The school made a total reversal late Thursday night, announcing that Dixon would not return to the team, and would instead transfer amid lingering allegations of sexual assault.
Details of Dixon's situation remain somehow both explicit and maddeningly vague. Two days ago, the Columbia Tribune reported Dixon was accused of forcible rape on Aug. 20, but an investigation by the Columbia, Mo., police determined it did not have enough evidence to file charges. Somewhere along the line, there was a Student Conduct Committee meeting, and some since-deleted tweets from former teammate Kim English, and it's tough to know what to make of all of this, legally speaking.
But whatever the legal fallout may or may not be, one thing is certain: Dixon's departure makes the Tigers worse.
It's not that Frank Haith's team won't remain talented. It will. Thanks to a host of new faces this season (transfers Keion Bell, Jabari Brown, Alex Oriakhi, and Earnest Ross) and solid returners (point guard Phil Pressey, forward Laurence Bowers), the Tigers have been able to basically reload despite losing so many crucial players (English, Marcus Denmon, Ricardo Ratliffe) from last year's 30-5 team.
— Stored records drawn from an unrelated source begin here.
(** * langchain5Q: a chat loop with PostgreSQL memory

    Shallow embedding of [langchain5Q.py] and the properties of its
    fact extractor, fact store, conversation log and prompt assembler.

    Text model.  A Python [str] is a [list ascii], one code point below
    256 per character.  [isspace] is Python's on that range; [lower] and
    [capitalize] follow Python on the ASCII letters and leave the codes
    128..255 as they are, which no test against an ASCII phrase can see.
    Text with a NUL character, which the driver refuses to send, is
    outside the store's domain.

    Database model.  The two tables are lists of rows in the order a
    sequential scan returns them: an INSERT puts its row last, and so does
    an UPDATE the new version of a row.  Each table has the counter of its
    SERIAL column, and the server clock is a counter that every
    transaction ([engine.begin()]) advances, so that [NOW()] differs
    between two transactions.  A SELECT without ORDER BY returns the rows
    in table order. *)

From Equations Require Import Equations.
From Equations.Prop Require Import Logic.
From Stdlib Require Import Ascii String List ZArith Lia Bool Arith Sorted
  Permutation.
Import ListNotations.

Open Scope Z_scope.

(** ** Python strings *)

Module Py.

Definition str := list ascii.

(** A literal of the source. *)
Definition lit (s : string) : str := list_ascii_of_string s.

Definition str_eqb (a b : str) : bool :=
  if list_eq_dec ascii_dec a b then true else false.

(** Exceptions the program can raise. *)
Inductive exn :=
| IndexError      (* list index out of range *)
| ValueError      (* empty separator *)
| DataError       (* the server rejects the value of LIMIT *)
| EndpointError.  (* the completion endpoint failed *)

Inductive result (A : Type) :=
| Ok (a : A)
| Raise (e : exn).
Arguments Ok {A} a.
Arguments Raise {A} e.

(** [c.lower()] and [c.upper()] on one character. *)
Definition lower_char (c : ascii) : ascii :=
  let n := nat_of_ascii c in
  if ((65 <=? n) && (n <=? 90))%nat then ascii_of_nat (n + 32) else c.

Definition upper_char (c : ascii) : ascii :=
  let n := nat_of_ascii c in
  if ((97 <=? n) && (n <=? 122))%nat then ascii_of_nat (n - 32) else c.

(** [s.lower()] *)
Definition lower (s : str) : str := map lower_char s.

(** [s.capitalize()]: first character upper-cased, the rest lower-cased. *)
Definition capitalize (s : str) : str :=
  match s with
  | [] => []
  | c :: t => upper_char c :: lower t
  end.
(** [MediaProcessor.get_mime_type] *)
Definition get_mime_type (p : string) : string :=
  let ext := lower (path_suffix p) in
  if str_in ext [".jpg"; ".jpeg"] then "image/jpeg"
  else if String.eqb ext ".png" then "image/png"
  else if String.eqb ext ".gif" then "image/gif"
  else if String.eqb ext ".webp" then "image/webp"
  else if String.eqb ext ".heic" then "image/heic"
  else if String.eqb ext ".dng" then "image/dng"
  else if String.eqb ext ".mp4" then "video/mp4"
  else if String.eqb ext ".avi" then "video/avi"
  else if String.eqb ext ".mov" then "video/quicktime"
  else if String.eqb ext ".mkv" then "video/x-matroska"
  else if String.eqb ext ".webm" then "video/webm"
  else "application/octet-stream".

(** ** Catalog operations: [DatabaseManager] *)

Definition key_file_path : string := "/app/private/encryption.key".

Definition status_eqb (a b : job_status) : bool :=
  match a, b with
  | queued, queued | processing, processing
  | completed, completed | failed, failed => true
  | _, _ => false
  end.

(** Modelled from the spec: the schema of [processing_queue] is not in the
    source; a new row takes the defaults named by the spec ([retry_count] 0,
    [max_retries] 3, [priority] 0, [queued_at] now, the rest NULL). *)
Definition new_job (id : nat) (path : string) (ftype : media_type) (now : Z) : QueueJob :=
  {| job_id := id; file_path := path; file_type := ftype; status := queued;
     retry_count := 0; max_retries := 3; priority := 0; queued_at := now;
     started_at := None; completed_at := None; error_message := None |}.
But the Tigers will be losing their most gifted and intuitive scorer. Last season, Dixon posted a 122.7 offensive rating on a 24.4 possession percentage, the highest on the team, which is a quick numerical way of saying he touched the ball a lot, and usually scored when he did so. On a composite team filled with new guys, he was the perfect backcourt complement to Pressey, an experienced and fearless alpha dog with a variety of skills on the offensive end.
It is difficult to replace the top of your scoring hierarchy in the offseason, but it is even more difficult to do so in the season, and especially difficult to do when your team is already transitioning from a perimeter-oriented, ball-movement-heavy offense to what should be a more conventional system. Missouri has looked at least one ball handler and 3-point shooter away early this season, and now that Dixon is out, it means a) putting a ton of of pressure on Pressey's already-burdened shoulders and/or b) hoping talented Oregon transfer Jabari Brown has what it takes to step in.
Is Missouri still good enough to compete for the SEC title? Yes. Can I currently say that with any confidence? Nah, not really.
There are complicated stylistic reasons this hurts Missouri, and there are very simple ones. Either way, it hurts.